Top of Entries supplied

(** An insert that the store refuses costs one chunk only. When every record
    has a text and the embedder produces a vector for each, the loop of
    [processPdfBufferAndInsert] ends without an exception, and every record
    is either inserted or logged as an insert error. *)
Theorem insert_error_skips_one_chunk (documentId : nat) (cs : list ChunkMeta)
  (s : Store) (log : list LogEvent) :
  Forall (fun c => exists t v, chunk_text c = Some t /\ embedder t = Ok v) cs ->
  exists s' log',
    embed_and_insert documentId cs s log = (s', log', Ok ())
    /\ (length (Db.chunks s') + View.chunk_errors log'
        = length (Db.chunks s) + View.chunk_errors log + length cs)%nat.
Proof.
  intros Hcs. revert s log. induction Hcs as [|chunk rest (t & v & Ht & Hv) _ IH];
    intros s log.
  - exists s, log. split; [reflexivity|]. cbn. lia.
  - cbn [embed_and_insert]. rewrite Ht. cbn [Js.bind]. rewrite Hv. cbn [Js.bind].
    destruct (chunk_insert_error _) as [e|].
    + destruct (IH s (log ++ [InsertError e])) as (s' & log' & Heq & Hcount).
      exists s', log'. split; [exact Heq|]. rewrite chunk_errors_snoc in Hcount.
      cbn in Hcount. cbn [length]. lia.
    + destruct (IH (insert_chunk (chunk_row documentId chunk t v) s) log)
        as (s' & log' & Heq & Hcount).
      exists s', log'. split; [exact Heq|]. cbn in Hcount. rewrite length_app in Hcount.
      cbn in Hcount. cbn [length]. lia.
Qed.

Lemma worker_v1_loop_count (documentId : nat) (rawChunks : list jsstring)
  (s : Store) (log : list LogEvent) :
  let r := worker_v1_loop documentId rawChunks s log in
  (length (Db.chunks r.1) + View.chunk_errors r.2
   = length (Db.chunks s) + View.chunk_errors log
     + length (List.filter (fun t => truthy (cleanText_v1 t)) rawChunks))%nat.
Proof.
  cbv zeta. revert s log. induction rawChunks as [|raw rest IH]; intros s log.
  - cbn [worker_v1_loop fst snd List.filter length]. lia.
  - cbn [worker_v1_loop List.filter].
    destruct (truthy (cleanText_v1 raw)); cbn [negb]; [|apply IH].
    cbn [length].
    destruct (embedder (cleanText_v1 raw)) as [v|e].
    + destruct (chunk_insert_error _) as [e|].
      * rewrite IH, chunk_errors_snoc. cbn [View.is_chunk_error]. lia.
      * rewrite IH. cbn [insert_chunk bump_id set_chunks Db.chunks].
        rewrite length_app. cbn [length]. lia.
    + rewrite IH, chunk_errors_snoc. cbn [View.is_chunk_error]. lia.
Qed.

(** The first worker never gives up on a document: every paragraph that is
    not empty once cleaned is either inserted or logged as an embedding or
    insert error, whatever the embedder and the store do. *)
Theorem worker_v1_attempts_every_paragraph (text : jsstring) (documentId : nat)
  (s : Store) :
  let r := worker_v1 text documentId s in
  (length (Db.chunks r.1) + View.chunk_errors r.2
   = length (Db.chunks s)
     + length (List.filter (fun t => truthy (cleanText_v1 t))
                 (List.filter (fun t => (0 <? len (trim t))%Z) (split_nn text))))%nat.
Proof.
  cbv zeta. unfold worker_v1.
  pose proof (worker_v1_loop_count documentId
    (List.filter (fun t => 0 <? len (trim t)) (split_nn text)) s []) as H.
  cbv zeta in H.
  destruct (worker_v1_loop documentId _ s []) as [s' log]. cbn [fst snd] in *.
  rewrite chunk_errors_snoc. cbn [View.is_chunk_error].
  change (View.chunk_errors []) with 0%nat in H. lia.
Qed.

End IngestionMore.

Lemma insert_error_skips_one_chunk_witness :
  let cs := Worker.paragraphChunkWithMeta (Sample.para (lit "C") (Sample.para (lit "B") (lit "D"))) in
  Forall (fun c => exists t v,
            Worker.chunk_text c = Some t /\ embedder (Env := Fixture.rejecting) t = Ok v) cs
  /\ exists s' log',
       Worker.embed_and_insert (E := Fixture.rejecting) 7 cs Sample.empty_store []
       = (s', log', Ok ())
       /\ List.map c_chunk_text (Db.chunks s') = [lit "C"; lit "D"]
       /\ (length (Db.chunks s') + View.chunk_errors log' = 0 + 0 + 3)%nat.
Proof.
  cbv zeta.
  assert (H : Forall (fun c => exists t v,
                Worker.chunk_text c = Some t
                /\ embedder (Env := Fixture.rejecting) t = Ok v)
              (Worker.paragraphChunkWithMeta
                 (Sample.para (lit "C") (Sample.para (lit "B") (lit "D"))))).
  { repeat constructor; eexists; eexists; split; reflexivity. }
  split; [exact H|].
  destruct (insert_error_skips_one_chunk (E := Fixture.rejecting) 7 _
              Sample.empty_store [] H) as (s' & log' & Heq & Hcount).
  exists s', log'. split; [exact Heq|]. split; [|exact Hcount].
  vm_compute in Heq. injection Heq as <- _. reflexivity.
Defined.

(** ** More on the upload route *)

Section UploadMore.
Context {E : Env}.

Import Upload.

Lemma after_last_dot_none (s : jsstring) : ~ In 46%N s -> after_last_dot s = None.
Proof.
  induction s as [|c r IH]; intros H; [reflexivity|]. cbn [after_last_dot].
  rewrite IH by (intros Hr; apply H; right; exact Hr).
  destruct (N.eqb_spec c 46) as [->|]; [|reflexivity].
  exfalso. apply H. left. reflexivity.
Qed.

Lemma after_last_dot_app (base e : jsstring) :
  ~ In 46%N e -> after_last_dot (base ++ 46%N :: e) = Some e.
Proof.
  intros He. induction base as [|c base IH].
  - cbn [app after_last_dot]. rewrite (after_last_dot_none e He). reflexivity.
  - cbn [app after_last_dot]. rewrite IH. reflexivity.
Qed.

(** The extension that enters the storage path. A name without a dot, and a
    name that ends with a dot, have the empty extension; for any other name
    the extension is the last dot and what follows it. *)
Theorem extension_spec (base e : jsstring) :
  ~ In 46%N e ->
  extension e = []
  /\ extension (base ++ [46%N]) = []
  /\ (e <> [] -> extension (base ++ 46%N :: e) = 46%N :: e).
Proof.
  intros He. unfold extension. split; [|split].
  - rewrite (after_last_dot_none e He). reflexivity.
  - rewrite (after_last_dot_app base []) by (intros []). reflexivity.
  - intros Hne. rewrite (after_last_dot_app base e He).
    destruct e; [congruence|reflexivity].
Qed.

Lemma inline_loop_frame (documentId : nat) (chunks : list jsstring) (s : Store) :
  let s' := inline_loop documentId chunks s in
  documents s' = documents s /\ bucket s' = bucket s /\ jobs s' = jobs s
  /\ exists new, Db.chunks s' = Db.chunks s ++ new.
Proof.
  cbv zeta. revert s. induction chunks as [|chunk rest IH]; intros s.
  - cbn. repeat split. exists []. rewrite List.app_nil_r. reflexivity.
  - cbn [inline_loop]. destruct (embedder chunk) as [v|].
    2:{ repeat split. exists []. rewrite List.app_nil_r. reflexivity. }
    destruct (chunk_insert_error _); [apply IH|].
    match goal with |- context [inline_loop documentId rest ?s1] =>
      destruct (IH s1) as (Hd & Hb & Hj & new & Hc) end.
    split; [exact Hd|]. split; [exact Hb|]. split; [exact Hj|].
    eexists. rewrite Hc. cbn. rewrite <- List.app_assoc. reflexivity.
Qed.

Bottom of Entries supplied

- Problem to work on
Each line of the listing above that contains the word "truthy" is to be copied.

- Solution to this task
     + length (List.filter (fun t => truthy (cleanText_v1 t)) rawChunks))%nat.
    destruct (truthy (cleanText_v1 raw)); cbn [negb]; [|apply IH].
     + length (List.filter (fun t => truthy (cleanText_v1 t))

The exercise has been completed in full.